*** DATA Section Begins ***

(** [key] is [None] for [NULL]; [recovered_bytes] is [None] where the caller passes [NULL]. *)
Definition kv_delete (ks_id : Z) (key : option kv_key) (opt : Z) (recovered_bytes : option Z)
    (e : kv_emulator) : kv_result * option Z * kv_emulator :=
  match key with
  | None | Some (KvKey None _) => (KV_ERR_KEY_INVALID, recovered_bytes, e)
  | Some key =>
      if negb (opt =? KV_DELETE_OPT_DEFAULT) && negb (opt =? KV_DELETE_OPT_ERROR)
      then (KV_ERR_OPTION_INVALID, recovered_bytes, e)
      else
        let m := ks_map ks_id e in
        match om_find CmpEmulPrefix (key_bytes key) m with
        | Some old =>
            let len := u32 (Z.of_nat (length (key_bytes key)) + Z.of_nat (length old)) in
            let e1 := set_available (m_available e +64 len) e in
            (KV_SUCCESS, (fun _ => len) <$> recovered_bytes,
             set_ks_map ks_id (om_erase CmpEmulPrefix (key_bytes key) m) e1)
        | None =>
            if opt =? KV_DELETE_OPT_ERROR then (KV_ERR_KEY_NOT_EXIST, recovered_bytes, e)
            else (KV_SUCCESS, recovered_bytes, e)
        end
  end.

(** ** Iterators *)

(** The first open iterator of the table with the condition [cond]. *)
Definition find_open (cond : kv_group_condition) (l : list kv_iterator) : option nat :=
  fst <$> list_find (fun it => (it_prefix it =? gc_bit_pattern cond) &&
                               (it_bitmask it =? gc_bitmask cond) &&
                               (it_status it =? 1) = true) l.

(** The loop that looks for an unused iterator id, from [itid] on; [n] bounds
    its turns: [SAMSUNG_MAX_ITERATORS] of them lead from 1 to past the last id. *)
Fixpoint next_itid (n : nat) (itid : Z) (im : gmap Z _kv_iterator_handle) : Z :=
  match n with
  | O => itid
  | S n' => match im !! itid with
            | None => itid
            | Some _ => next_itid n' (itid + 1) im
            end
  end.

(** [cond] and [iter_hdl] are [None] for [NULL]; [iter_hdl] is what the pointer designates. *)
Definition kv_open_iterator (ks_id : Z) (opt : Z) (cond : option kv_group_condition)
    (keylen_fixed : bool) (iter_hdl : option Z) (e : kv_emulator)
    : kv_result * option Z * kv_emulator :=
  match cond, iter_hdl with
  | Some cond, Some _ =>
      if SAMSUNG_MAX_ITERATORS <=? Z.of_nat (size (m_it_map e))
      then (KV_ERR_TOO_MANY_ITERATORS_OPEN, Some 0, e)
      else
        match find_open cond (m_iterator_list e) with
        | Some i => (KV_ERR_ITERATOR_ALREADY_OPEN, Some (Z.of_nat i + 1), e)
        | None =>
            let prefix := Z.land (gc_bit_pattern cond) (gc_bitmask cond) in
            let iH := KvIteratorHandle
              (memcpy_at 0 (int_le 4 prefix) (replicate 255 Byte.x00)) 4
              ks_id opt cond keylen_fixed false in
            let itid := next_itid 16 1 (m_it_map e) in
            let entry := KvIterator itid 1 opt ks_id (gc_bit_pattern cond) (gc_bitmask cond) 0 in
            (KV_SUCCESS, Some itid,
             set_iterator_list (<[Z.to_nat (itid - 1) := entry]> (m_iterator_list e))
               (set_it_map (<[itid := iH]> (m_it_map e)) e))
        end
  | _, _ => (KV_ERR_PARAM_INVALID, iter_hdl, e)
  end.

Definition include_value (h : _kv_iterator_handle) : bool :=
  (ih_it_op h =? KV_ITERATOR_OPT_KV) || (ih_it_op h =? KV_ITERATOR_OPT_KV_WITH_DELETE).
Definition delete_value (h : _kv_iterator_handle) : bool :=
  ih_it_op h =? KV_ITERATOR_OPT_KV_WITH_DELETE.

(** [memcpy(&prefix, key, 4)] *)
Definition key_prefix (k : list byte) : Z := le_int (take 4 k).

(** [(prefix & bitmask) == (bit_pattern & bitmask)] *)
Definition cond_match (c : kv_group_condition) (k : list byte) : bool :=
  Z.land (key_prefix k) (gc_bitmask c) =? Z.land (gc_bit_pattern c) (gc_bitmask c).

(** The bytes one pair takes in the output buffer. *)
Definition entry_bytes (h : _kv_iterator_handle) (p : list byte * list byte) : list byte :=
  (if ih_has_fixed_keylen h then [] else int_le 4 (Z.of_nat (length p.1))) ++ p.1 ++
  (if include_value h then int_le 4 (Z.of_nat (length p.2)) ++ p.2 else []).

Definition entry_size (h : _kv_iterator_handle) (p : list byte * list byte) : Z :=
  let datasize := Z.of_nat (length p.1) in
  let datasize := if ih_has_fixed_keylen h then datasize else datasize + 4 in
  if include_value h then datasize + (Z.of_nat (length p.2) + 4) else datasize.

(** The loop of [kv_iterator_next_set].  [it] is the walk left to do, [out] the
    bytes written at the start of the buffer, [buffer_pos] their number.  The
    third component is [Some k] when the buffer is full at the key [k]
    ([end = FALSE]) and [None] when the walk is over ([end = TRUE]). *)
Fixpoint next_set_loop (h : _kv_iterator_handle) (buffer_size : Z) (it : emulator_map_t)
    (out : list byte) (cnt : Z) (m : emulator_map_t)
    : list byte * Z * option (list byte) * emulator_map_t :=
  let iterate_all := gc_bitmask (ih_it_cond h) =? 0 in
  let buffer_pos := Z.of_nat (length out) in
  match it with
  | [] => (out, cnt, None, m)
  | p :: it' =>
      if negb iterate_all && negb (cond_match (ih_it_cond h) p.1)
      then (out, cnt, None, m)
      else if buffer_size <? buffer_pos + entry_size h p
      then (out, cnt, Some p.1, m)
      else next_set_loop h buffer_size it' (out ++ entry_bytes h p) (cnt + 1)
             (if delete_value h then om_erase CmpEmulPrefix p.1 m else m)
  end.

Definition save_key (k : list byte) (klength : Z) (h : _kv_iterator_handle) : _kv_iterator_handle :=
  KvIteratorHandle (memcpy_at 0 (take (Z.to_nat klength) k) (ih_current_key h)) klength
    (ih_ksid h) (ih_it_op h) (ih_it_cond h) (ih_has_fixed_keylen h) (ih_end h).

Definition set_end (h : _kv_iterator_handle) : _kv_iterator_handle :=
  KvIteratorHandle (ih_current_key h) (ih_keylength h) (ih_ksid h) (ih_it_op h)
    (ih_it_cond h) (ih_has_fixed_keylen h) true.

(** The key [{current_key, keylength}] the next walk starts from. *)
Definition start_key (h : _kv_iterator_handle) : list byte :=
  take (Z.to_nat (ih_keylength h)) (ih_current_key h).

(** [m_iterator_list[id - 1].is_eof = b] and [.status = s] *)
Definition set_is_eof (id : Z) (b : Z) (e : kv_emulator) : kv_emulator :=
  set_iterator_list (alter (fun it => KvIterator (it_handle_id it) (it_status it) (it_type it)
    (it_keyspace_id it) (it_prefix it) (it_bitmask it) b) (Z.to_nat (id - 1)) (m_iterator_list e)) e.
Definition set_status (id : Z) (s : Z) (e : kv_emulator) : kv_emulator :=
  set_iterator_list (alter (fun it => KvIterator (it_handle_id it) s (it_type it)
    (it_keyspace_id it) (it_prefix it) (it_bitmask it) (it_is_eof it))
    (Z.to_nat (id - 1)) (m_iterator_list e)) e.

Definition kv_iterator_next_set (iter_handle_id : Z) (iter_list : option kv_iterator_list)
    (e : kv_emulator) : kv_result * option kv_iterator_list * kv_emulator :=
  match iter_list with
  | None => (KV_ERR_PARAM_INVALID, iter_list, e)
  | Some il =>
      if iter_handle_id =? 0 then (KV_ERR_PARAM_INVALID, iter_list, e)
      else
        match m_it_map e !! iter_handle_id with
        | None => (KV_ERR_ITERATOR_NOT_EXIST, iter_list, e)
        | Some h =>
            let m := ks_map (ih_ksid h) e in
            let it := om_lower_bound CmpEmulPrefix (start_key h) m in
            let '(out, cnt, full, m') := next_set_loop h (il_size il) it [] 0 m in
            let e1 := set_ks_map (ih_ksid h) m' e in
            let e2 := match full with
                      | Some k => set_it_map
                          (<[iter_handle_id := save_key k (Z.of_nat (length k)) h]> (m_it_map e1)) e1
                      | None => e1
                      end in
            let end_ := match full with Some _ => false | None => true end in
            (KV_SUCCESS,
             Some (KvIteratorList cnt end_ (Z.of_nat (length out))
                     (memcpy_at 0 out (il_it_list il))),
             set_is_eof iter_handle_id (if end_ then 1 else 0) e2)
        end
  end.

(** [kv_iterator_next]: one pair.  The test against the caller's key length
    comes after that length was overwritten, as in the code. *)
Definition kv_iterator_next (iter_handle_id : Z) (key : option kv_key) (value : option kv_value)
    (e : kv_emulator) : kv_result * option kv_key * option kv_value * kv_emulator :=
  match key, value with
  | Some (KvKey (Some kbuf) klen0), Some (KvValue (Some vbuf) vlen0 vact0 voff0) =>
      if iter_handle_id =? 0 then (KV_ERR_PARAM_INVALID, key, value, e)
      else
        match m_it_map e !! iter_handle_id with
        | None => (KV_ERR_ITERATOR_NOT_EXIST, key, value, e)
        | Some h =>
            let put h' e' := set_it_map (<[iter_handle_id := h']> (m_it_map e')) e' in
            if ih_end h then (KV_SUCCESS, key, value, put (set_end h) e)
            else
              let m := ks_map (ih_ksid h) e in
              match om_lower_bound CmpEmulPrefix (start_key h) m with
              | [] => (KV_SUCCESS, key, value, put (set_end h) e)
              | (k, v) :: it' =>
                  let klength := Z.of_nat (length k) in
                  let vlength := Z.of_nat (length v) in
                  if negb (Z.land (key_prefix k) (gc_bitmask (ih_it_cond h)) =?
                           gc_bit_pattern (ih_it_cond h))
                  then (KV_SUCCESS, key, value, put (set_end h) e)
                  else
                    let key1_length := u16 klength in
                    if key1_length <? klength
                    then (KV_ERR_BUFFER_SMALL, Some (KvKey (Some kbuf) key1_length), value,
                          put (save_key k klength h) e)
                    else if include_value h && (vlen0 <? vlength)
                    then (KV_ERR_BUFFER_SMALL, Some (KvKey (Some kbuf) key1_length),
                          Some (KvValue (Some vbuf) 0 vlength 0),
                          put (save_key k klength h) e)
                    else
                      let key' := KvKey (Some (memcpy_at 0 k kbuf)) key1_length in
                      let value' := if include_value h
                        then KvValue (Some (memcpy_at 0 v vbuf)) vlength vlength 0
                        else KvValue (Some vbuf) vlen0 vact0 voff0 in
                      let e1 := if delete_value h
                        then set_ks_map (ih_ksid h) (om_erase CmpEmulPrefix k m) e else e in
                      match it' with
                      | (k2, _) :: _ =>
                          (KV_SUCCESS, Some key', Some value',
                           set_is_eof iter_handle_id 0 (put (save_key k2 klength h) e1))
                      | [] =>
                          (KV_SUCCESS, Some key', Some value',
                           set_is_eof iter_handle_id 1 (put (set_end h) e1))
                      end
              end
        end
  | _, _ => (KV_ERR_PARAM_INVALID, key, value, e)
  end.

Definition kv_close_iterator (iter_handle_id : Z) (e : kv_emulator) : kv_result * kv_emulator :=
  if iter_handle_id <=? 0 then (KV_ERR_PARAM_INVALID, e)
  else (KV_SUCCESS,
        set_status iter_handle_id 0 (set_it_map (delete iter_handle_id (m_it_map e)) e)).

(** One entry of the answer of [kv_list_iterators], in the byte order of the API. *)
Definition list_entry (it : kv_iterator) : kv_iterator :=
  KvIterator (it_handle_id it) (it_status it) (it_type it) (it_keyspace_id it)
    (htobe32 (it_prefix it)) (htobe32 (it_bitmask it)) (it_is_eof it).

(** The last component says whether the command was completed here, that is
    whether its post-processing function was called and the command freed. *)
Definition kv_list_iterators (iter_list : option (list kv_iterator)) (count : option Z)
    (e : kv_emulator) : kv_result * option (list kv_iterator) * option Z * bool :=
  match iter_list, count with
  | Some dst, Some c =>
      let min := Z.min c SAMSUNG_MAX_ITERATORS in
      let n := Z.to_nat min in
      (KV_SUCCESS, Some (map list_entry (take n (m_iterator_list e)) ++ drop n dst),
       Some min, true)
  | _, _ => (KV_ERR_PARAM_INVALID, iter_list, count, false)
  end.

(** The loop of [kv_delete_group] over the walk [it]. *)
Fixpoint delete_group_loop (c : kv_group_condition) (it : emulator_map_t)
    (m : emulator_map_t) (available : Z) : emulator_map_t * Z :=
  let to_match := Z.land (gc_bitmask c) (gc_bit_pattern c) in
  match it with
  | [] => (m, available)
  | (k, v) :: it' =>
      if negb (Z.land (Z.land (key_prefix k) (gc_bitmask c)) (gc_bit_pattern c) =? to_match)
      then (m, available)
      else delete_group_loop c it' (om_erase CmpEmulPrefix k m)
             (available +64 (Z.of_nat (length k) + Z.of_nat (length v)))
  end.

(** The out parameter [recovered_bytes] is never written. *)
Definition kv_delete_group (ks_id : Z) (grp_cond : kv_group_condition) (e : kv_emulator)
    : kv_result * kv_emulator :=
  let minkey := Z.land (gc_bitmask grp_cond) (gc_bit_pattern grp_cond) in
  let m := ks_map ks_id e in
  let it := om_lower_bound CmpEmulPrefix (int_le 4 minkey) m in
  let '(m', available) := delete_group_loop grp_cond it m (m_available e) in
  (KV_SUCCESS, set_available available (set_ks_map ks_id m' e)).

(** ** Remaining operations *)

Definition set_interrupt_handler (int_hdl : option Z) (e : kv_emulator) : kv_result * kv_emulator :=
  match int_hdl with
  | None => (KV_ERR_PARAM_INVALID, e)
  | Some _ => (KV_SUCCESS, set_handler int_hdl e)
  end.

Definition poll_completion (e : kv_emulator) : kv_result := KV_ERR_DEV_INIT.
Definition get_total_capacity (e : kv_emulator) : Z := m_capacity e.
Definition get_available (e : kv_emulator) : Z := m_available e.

*** DATA Section Ends ***

◆ DIRECTIONS FOR THIS TASK:
Given the records above, restate word for word only the lines starting at the one with "else next_set_loop h" and ending at the one with "Definition save_key (k".

◆ RESPONSE FOR THIS EXERCISE:
      else next_set_loop h buffer_size it' (out ++ entry_bytes h p) (cnt + 1)
             (if delete_value h then om_erase CmpEmulPrefix p.1 m else m)
  end.

Definition save_key (k : list byte) (klength : Z) (h : _kv_iterator_handle) : _kv_iterator_handle :=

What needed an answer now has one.